** Input data **
-------------------------

(* ===== verification/PayloadReference.v ===== *)
(** * A concrete serialization of personal revisions

    Instances of the interfaces of [Payload.v] and [Canonical.v] with their
    laws, with which the theorems about revisions are applied to concrete
    files. *)

From S2P Require Import Prelude Text Externals Disk Compliance Canonical ComplianceModel JournalRow.
From S2P Require Import Listed Rules Journal Payload.

#[local] Open Scope Z_scope.

Module PayloadReference.
Export UrlReference ChronoReference JsonReference JsonTextReference RulesReference.
Import Codec.

#[export] Instance codec_bool : Codec bool.
Proof.
  refine (codec_of (fun b : bool => if b then 1 else 0) (fun n => Some (n =? 1)) _). by intros [].
Defined.
#[export] Instance codec_option {A} `{Codec A} : Codec (option A).
Proof.
  refine {| put := fun o => match o with None => [0] | Some x => 1 :: put x end;
            get := fun l => match l with
              | 0 :: rest => Some (None, rest)
              | 1 :: rest => '(x, rest) ← get rest; Some (Some x, rest)
              | _ => None
              end |}.
  intros [x|] rest; [|done]. cbn. by rewrite get_put.
Defined.
#[export] Instance codec_sum {A B} `{Codec A, Codec B} : Codec (A + B).
Proof.
  refine {| put := fun s => match s with inl a => 0 :: put a | inr b => 1 :: put b end;
            get := fun l => match l with
              | 0 :: rest => '(x, rest) ← get rest; Some (inl x, rest)
              | 1 :: rest => '(x, rest) ← get rest; Some (inr x, rest)
              | _ => None
              end |}.
  intros [x|x] rest; cbn; by rewrite get_put.
Defined.
#[export] Instance codec_vocabulary {V} `{VocabularyLaws V} : Codec V.
Proof. refine (codec_of as_str (fun s => ok (parse s)) _). intros v. by rewrite parse_as_str. Defined.

#[export] Instance Delivery_codec : Codec Delivery.
Proof. refine (codec_of (fun d => (channel d, reference d)) (fun '(c, r) => Some (Build_Delivery c r)) _). by intros []. Defined.
#[export] Instance Notice_codec : Codec Notice.
Proof. refine (codec_of (fun n => (notice_text n, remedies n)) (fun '(t, r) => Some (Build_Notice t r)) _). by intros []. Defined.
#[export] Instance ReportFields_codec : Codec ReportFields.
Proof.
  refine (codec_of (fun r => (contact_method (contact r), address (contact r), description r,
      (requester_type r, nonessential_opt_out r)))
    (fun '(m, a, d, (q, o)) => Some (Build_ReportFields (Build_Contact m a) d q o)) _).
  by intros [[]].
Defined.
#[export] Instance EvidencedName_codec : Codec EvidencedName.
Proof.
  refine (codec_of (fun n => (name n, name_kind n, evidence_text n))
    (fun '(n, k, e) => Some (Build_EvidencedName n k e)) _).
  by intros [].
Defined.
#[export] Instance Asset_codec : Codec Asset.
Proof. refine (codec_of (fun a => (asset_url a, document_id a)) (fun '(u, d) => Some (Build_Asset u d)) _). by intros []. Defined.

Definition kind_code : Type := (str + str + (bool * bool * bool)) + (Interest * option str + str * str) +
  (RequestKind * list EvidencedName + bool).
Definition kind_to (k : IntakeKind) : kind_code :=
  match k with
  | Intake_IllegalContent s => inl (inl (inl (inl s)))
  | Intake_HarmfulToChildren s => inl (inl (inl (inr s)))
  | Intake_IntimateImages a b c => inl (inl (inr (a, b, c)))
  | Intake_SiteComplaint i r => inl (inr (inl (i, r)))
  | Intake_RightsRemoval a b => inl (inr (inr (a, b)))
  | Intake_DataRights k ns => inr (inl (k, ns))
  | Intake_DataProtectionComplaint => inr (inr true)
  | Intake_OnlineSafetyComplaint => inr (inr false)
  end.
Definition kind_from (k : kind_code) : IntakeKind :=
  match k with
  | inl (inl (inl (inl s))) => Intake_IllegalContent s
  | inl (inl (inl (inr s))) => Intake_HarmfulToChildren s
  | inl (inl (inr (a, b, c))) => Intake_IntimateImages a b c
  | inl (inr (inl (i, r))) => Intake_SiteComplaint i r
  | inl (inr (inr (a, b))) => Intake_RightsRemoval a b
  | inr (inl (k, ns)) => Intake_DataRights k ns
  | inr (inr true) => Intake_DataProtectionComplaint
  | inr (inr false) => Intake_OnlineSafetyComplaint
  end.
#[export] Instance IntakeKind_codec : Codec IntakeKind.
Proof.
  refine (codec_of (B := kind_code) kind_to (fun k => Some (kind_from k)) _).
  by intros [].
Defined.
#[export] Instance Intake_codec : Codec Intake.
Proof.
  refine (codec_of (fun i => (report i, assets i, category i)) (fun '(r, a, c) => Some (Build_Intake r a c)) _).
  by intros [].
Defined.

Definition assessment_from (l : list str) : option DelistingAssessment :=
  match l with
  | [a; b; c; d; e; f; g; h; i; j; k; l; m; n; o; p; q; r; s] =>
      Some (Build_DelistingAssessment a b c d e f g h i j k l m n o p q r s)
  | _ => None
  end.
#[export] Instance Assessment_codec : Codec DelistingAssessment.
Proof. refine (codec_of assessment_fields assessment_from _). by intros []. Defined.

Definition decision_code : Type := DecisionKind * str * Delivery * option DelistingAssessment * (str * str * str).
Definition decision_to (d : ComplianceModel.Decision) : decision_code :=
  let (reasons, delivery) := communication d in
  (Decision_kind d, reasons, delivery,
   match d with Granted _ _ a => a | _ => None end,
   match d with ManifestlyUnfounded _ _ v c i => (v, c, i) | _ => ([], [], []) end).
Definition decision_from (c : decision_code) : ComplianceModel.Decision :=
  let '(kind, reasons, delivery, a, (v, c, i)) := c in
  match kind with
  | DecisionKind_Granted => Granted reasons delivery a
  | DecisionKind_Refused => Refused reasons delivery
  | DecisionKind_NotIntimateImage => NotIntimateImage reasons delivery
  | DecisionKind_NoStanding => NoStanding reasons delivery
  | DecisionKind_ManifestlyUnfounded => ManifestlyUnfounded reasons delivery v c i
  end.
#[export] Instance Decision_codec : Codec ComplianceModel.Decision.
Proof.
  refine (codec_of (B := decision_code) decision_to (fun c => Some (decision_from c)) _).
  by intros [].
Defined.

Definition event_code : Type :=
  Intake + IdentityEvent * str + (Necessity * str * str * Delivery + ComplianceModel.Decision * list str * Notice) +
  (str * option str + str * Delivery * Notice + (str * Delivery * Notice + (str * str * Delivery + str))).
Definition event_to (e : PersonalEvent) : event_code :=
  match e with
  | Personal_Intake i => inl (inl (inl i))
  | Personal_Identity e r => inl (inl (inr (e, r)))
  | Personal_Extension n r t d => inl (inr (inl (n, r, t, d)))
  | Personal_Decision d s n => inl (inr (inr (d, s, n)))
  | Personal_Appeal r i => inr (inl (inl (r, i)))
  | Personal_Reversal r d n => inr (inl (inr (r, d, n)))
  | Personal_Uphold r d n => inr (inr (inl (r, d, n)))
  | Personal_Progress e u d => inr (inr (inr (inl (e, u, d))))
  | Personal_Closure r => inr (inr (inr (inr r)))
  end.
Definition event_from (c : event_code) : PersonalEvent :=
  match c with
  | inl (inl (inl i)) => Personal_Intake i
  | inl (inl (inr (e, r))) => Personal_Identity e r
  | inl (inr (inl (n, r, t, d))) => Personal_Extension n r t d
  | inl (inr (inr (d, s, n))) => Personal_Decision d s n
  | inr (inl (inl (r, i))) => Personal_Appeal r i
  | inr (inl (inr (r, d, n))) => Personal_Reversal r d n
  | inr (inr (inl (r, d, n))) => Personal_Uphold r d n
  | inr (inr (inr (inl (e, u, d)))) => Personal_Progress e u d
  | inr (inr (inr (inr r))) => Personal_Closure r
  end.
#[export] Instance PersonalEvent_codec : Codec PersonalEvent.
Proof.
  refine (codec_of (B := event_code) event_to (fun c => Some (event_from c)) _).
  by intros [].
Defined.
#[export] Instance StoredPayload_codec : Codec StoredPayload.
Proof.
  refine (codec_of (fun s => (stored_version s, stored_ticket s, stored_sequence s,
                              (stored_salt s, stored_content s)))
    (fun '(v, t, q, (s, c)) => Some (Build_StoredPayload v t q s c)) _).
  by intros [].
Defined.

#[export] Instance Asset_eq_dec : EqDecision Asset.
Proof. solve_decision. Defined.
#[export] Instance decodable_event_dec e : base.Decision (decodable_event e).
Proof.
  unfold decodable_event, parsed_id.
  destruct e as [[? ? [| | |? []| | | |]]| | |[] ? ?|? []| | | |]; cbn; apply _.
Defined.
#[export] Instance decodable_dec s : base.Decision (decodable s).
Proof.
  refine (cast_if (decide (parsed_id (stored_ticket s) /\ parsed_id (stored_salt s) /\
    decodable_event (stored_content s)))); [by destruct_and!; split|intros [? ? ?]; tauto].
Defined.

#[export] Instance payload_json_reference : PayloadJson := {
  stored_to_vec s := Some (put s);
  stored_from_slice b := '(s, _) ← get b; if bool_decide (decodable s) then Some s else None;
  binding_to_value t q c := Some (V_Array (map V_Integer (put (t, q, c))));
}.
#[export] Instance payload_json_reference_laws : PayloadJsonLaws payload_json_reference.
Proof.
  split; cbn [stored_to_vec stored_from_slice binding_to_value payload_json_reference].
  - intros s b Hb Hs. apply (inj Some) in Hb as <-. rewrite get_put. cbn [mbind option_bind].
    by rewrite bool_decide_eq_true_2.
  - intros b s ([s' rest] & _ & H)%bind_Some. case_bool_decide; [|done]. by injection H as <-.
  - intros t q c v Hv. apply (inj Some) in Hv as <-. constructor. apply Forall_map, Forall_forall.
    intros n _. by constructor.
  - intros t q c v t' q' c' v' Hv Hv'. apply (inj Some) in Hv as <-. apply (inj Some) in Hv' as <-.
    cbn [normalize]. rewrite !map_map.
    intros E%(f_equal (fun v => match v with V_Array l => l | _ => [] end)). cbn [normalize] in E.
    assert (forall l l' : list Z, map V_Integer l = map V_Integer l' -> l = l') as Hmap.
    { induction l as [|x l IH]; intros [|y l'] El; cbn in El; try done.
      injection El as -> El. f_equal. by apply IH. }
    apply Hmap in E. by apply (put_inj (t, q, c) (t', q', c')) in E as [= -> -> ->].
Qed.
End PayloadReference.

Module PayloadWitness.
Import PayloadReference.
Definition ticket0 : TicketId := id_of 98.
Definition salt0 : Hex64 := id_of 97.
Definition event0 : PersonalEvent := Personal_Closure (lit "resolved").
Definition no_payload : PreparedPayload := {|
  payload_ticket := []; payload_number := 0; payload_content := event0; payload_bytes := [];
  payload_commitment := [] |}.
Definition prepared0 : PreparedPayload :=
  default no_payload (ok (prepare_with_salt ticket0 1 event0 salt0)).
Definition write_ok : WriteIo := {|
  before_payload_write := true; parent_walk := Walk_done; leaf_open := true; leaf_facts := true;
  payload_write := None; payload_sync := true; payload_readback := read_io_ok;
  payload_dir_sync := true; after_payload_sync := true |}.
Definition disk0 : PayloadDisk := (write_tracked ∅ write_ok prepared0 false).1.1.
Lemma prepared0_ok : prepare_with_salt ticket0 1 event0 salt0 = Ok prepared0.
Proof. vm_compute. reflexivity. Qed.
Lemma written0 : (write_tracked ∅ write_ok prepared0 false).2 = Ok tt.
Proof. vm_compute. reflexivity. Qed.
Lemma read0 : payload_read disk0 read_io_ok ticket0 1 (payload_commitment prepared0) = Ok event0.
Proof. vm_compute. reflexivity. Qed.
Lemma salt0_parsed : parsed_id salt0.
Proof. vm_compute. reflexivity. Qed.


(** The directory is not synced after the only revision is deleted. *)
Definition references0 : gmap Z str := {[1 := payload_commitment prepared0]}.
Definition interrupted : PurgeIo := {|
  purge_read := read_io_ok; before_purge_delete := true; purge_remove := true;
  purge_dir_sync := false; after_purge_delete := true |}.
Definition purged0 := payload_purge (fun _ => interrupted) ticket0 references0 disk0.
Lemma references0_range : map_Forall (fun q _ => 1 <= q <= u64_max) references0.
Proof. apply map_Forall_singleton. by vm_compute. Qed.
Lemma references0_purgeable : purgeable ticket0 (btree_entries references0) disk0.
Proof.
  constructor; [|constructor]. exists (Some event0). vm_compute. reflexivity.
Qed.

Lemma purge_is_exact_and_resumable_witness :
  exists d, payload_purge (fun _ => purge_io_ok) ticket0 references0 purged0.1 = (d, Ok tt).
Proof.
  exact (proj2 (proj2 (purge_is_exact_and_resumable (fun _ => interrupted) ticket0 references0 disk0
    purged0.1 purged0.2 references0_range (surjective_pairing purged0))) references0_purgeable).
Defined.
End PayloadWitness.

-------------------------

Could you repeat exactly the lines in the listing above from the one with "refine (codec_of (B := kind_code)" down to the one with "Definition decision_from (c"? Include both of those lines.

** Answer to the exercise **
  refine (codec_of (B := kind_code) kind_to (fun k => Some (kind_from k)) _).
  by intros [].
Defined.
#[export] Instance Intake_codec : Codec Intake.
Proof.
  refine (codec_of (fun i => (report i, assets i, category i)) (fun '(r, a, c) => Some (Build_Intake r a c)) _).
  by intros [].
Defined.

Definition assessment_from (l : list str) : option DelistingAssessment :=
  match l with
  | [a; b; c; d; e; f; g; h; i; j; k; l; m; n; o; p; q; r; s] =>
      Some (Build_DelistingAssessment a b c d e f g h i j k l m n o p q r s)
  | _ => None
  end.
#[export] Instance Assessment_codec : Codec DelistingAssessment.
Proof. refine (codec_of assessment_fields assessment_from _). by intros []. Defined.

Definition decision_code : Type := DecisionKind * str * Delivery * option DelistingAssessment * (str * str * str).
Definition decision_to (d : ComplianceModel.Decision) : decision_code :=
  let (reasons, delivery) := communication d in
  (Decision_kind d, reasons, delivery,
   match d with Granted _ _ a => a | _ => None end,
   match d with ManifestlyUnfounded _ _ v c i => (v, c, i) | _ => ([], [], []) end).
Definition decision_from (c : decision_code) : ComplianceModel.Decision :=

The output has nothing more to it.